Ob mit oder ohne Flüchtlingsstatus – die meisten vorläufig Aufgenommenen bleiben lange hier, teilweise für immer. Weil sich die Lage in ihrer Heimat nicht verbessert. Daher ist eine rasche Integration – auch in den Arbeitsmarkt – sinnvoll. Zu dieser Integration sind die Gemeinden nach wie vor verpflichtet. Der Kanton zahlt nun einfach nichts mehr. Gespart wird also nichts. Sondern nur auf die Gemeinden verlagert. Auch deswegen überlegt sich der Zürcher Stadtrat Raphael Golta, das Gemeindereferendum zu ergreifen.

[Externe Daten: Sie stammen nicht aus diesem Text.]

(** The condition of a cursor comes on top of the others. *)
Lemma query_conditions_cursor request conditions cursor d :
  page_cursor (request_page request) = None → query_conditions request = Ok conditions →
  decode_cursor cursor = Ok d →
  ∃ conditions', query_conditions (with_page request
      (mkPageRequest (page_limit (request_page request)) (Some cursor))) = Ok conditions' ∧
    ∀ r, meets conditions' r ↔
      holds (AfterCursor (dc_record_time d) (dc_record_id d)) (id_to_string (lr_id r))
        (the_row r) = true ∧ meets conditions r.
Proof.
  unfold query_conditions. intros -> Hq Hd. cbn [with_page request_page page_cursor
    request_time_range request_scope request_filters]. rewrite Hd. cbn [res_bind] in *.
  destruct (try_map filter_condition (request_filters request)) as [filters|]; [|done].
  cbn [res_bind] in *. injection Hq as <-. eexists. split; [done|]. intros r.
  unfold meets. rewrite !forallb_app. simpl. rewrite !andb_true_iff. tauto.
Qed.

Lemma listing_after conditions conditions' (c : Contents) sk l1 r l2 :
  map_Forall (stored sk) c →
  listing conditions c = l1 ++ r :: l2 →
  (∀ y, meets conditions' y ↔
    holds (AfterCursor (timestamp_to_string (lr_record_time r)) (id_to_string (lr_id r)))
      (id_to_string (lr_id y)) (the_row y) = true ∧ meets conditions y) →
  listing conditions' c = l2.
Proof.
  intros Hst Hl Hm. set (P := λ y, key_le (record_key y) (record_key r) = false).
  pose proof (NoDup_filter_key record_key (meets conditions) _ (records_keys_NoDup sk c Hst))
    as Hnd.
  assert (filter (meets conditions') (records_of c) =
          filter P (filter (meets conditions) (records_of c))) as Hf.
  { rewrite list_filter_filter. apply list_filter_iff_in. intros y Hy.
    rewrite Hm, after_cursor_key; [done|]. rewrite (elem_of_records sk) in Hy by done.
    by apply Hst in Hy as []. }
  unfold listing. rewrite Hf, sort_by_key_filter by done. fold (listing conditions c).
  rewrite Hl. apply (sorted_after record_key); [| |done].
  - rewrite <- Hl. apply sort_by_key_sorted.
  - rewrite <- Hl. unfold listing. by rewrite sort_by_key_perm.
Qed.

(* ------------------------------------------------------------------ *)
(** ** A page *)

Definition page_items (limit : N) (l : list (LogicalRecord kind)) : list (LogicalRecord kind) :=
  take (N.to_nat limit) l.
Definition page_next (limit : N) (l : list (LogicalRecord kind)) : option Cursor :=
  if limit <? len l then cursor_of <$> last (page_items limit l) else None.

Lemma pop_extra_page limit (l : list (LogicalRecord kind)) :
  let records := take (S (N.to_nat limit)) l in
  (limit <? len records) = (limit <? len l) ∧
  pop_extra (limit <? len l) records = page_items limit l.
Proof.
  unfold len, pop_extra, page_items. rewrite length_take.
  destruct (N.ltb_spec limit (N.of_nat (length l))) as [Hl|Hl].
  - split; [apply N.ltb_lt; lia|]. apply removelast_firstn. lia.
  - split; [apply N.ltb_ge; lia|]. rewrite !take_ge by lia. done.
Qed.

Definition pageable_store (c : Contents) : Prop := map_Forall (λ _ r, pageable r) c.

Lemma listing_members sk conditions (c : Contents) r :
  map_Forall (stored sk) c → r ∈ listing conditions c → c !! lr_id r = Some r.
Proof.
  intros Hst. unfold listing.
  rewrite elem_of_sort_by_key, list_elem_of_filter, (elem_of_records sk) by done. tauto.
Qed.
Lemma parse_listing sk l :
  (∀ r, r ∈ l → stored sk (lr_id r) r) →
  try_map parse_record ((λ entry, row_record_json entry.2) <$> (entry_of <$> l)) = Ok l.
Proof.
  intros Hl. apply try_map_ok. rewrite <- list_fmap_compose. apply Forall2_fmap_l.
  apply Forall_Forall2_diag, Forall_forall. intros r Hr. simpl.
  by apply parse_the_row, Hl.
Qed.

(** A query without faults gives the first records of its listing, and a cursor exactly when
    there are more. *)
Lemma query_run self s c request conditions :
  represents self s c → quiet s → pageable_store c →
  query_conditions request = Ok conditions →
  let limit := page_limit (request_page request) in
  let l := listing conditions c in
  0 < limit < u32_max →
  query self request s =
  (Ok (PageResponse_from_request (page_items limit l) (request_page request)
         (page_next limit l) (limit <? len l)), advance s (sql_db s)).
Proof.
  intros Hrep Hq Hpg Hc limit l Hlimit. pose proof Hrep as [(rows & Hrows & _) Hst].
  unfold query, q_bind at 1, q_of at 1. rewrite Hc. cbn beta iota.
  unfold q_bind at 1. rewrite (on_records_quiet _ s rows) by done. cbn beta iota.
  rewrite with_records_same, (matching_rows_listing self s c) by done. fold l.
  replace (N.to_nat (row_limit (request_page request))) with (S (N.to_nat limit)).
  2:{ unfold row_limit. fold limit. rewrite N.mod_small; lia. }
  destruct (pop_extra_page limit l) as [Hmore Hpop].
  rewrite <- fmap_take. unfold q_bind at 1, q_of at 1.
  assert (∀ r, r ∈ l → c !! lr_id r = Some r) as Hl
    by (intros r; by apply (listing_members (st_store_kind self))).
  rewrite (parse_listing (st_store_kind self)).
  2:{ intros r (i & Hi & _)%elem_of_take. by eapply Hst, Hl, list_elem_of_lookup_2. }
  cbn beta iota. fold limit. cbn zeta in Hmore, Hpop. rewrite Hmore, Hpop.
  unfold page_next. destruct (limit <? len l) eqn:Hmore'; [|done].
  destruct (last (page_items limit l)) as [r|] eqn:Hlast; [|done].
  unfold q_bind, q_of. rewrite encode_cursor_of; [done|].
  apply (Hpg (lr_id r)), Hl. 
  apply last_Some_elem_of, elem_of_take in Hlast as (i & Hi & _).
  by eapply list_elem_of_lookup_2.
Qed.

(* ------------------------------------------------------------------ *)
(** ** From page to page *)

(** A client that follows the cursors; [None] when the fuel is used up. *)
Fixpoint read_all (fuel : nat) self request : Q O (option (list (LogicalRecord kind))) :=
  match fuel with
  | 0%nat => q_ret None
  | S fuel =>
      let@ response := query self request in
      match next_cursor response with
      | None => q_ret (Some (items response))
      | Some cursor =>
          let@ rest := read_all fuel self (with_page request
            (mkPageRequest (page_limit (request_page request)) (Some cursor))) in
          q_ret (app (items response) <$> rest)
      end
  end.

(** The cursor after [l1]. *)
Definition cursor_after (l1 : list (LogicalRecord kind)) : option Cursor := cursor_of <$> last l1.

Lemma page_conditions sk (c : Contents) request conditions l1 l2 limit :
  map_Forall (stored sk) c → pageable_store c →
  page_cursor (request_page request) = None → page_limit (request_page request) = limit →
  query_conditions request = Ok conditions → listing conditions c = l1 ++ l2 →
  ∃ conditions', query_conditions (with_page request (mkPageRequest limit (cursor_after l1))) =
    Ok conditions' ∧ listing conditions' c = l2.
Proof.
  intros Hst Hpg Hcur <- Hq Hl. unfold cursor_after. destruct (last l1) as [r|] eqn:Hlast.
  - apply last_Some in Hlast as [l1' ->]. rewrite <- app_assoc in Hl. simpl in Hl.
    assert (pageable r) as Hr.
    { apply (Hpg (lr_id r)). apply (listing_members sk conditions); [done|].
      rewrite Hl. apply elem_of_app. right. left. }
    destruct (query_conditions_cursor request conditions (cursor_of r) _ Hcur Hq
      (decode_cursor_of r Hr)) as (conditions' & Hq' & Hm).
    exists conditions'. split; [exact Hq'|]. by eapply listing_after.
  - apply last_None in Hlast as ->. exists conditions. split; [|done].
    destruct request as [[] ?? ?]. simpl in *. by subst.
Qed.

Bei diesem Gefecht geht vergessen, dass tatsächlich die Integration von Flüchtlingen eine grosse Herausforderung ist, und auch nicht überall optimal klappt. Es braucht dazu echte Anstrengungen. Dabei gibt es auch SVP-Mitglieder, die dafür etwas tun. Wie der oberste Wirt Ernst Bachmann, der in seinem Betrieb Flüchtlinge als Lernende beschäftigt. Der Rest setzt lieber Zeichen und führt Scheindebatten. Nur wird sie hier auf dem Buckel echter Menschen geführt.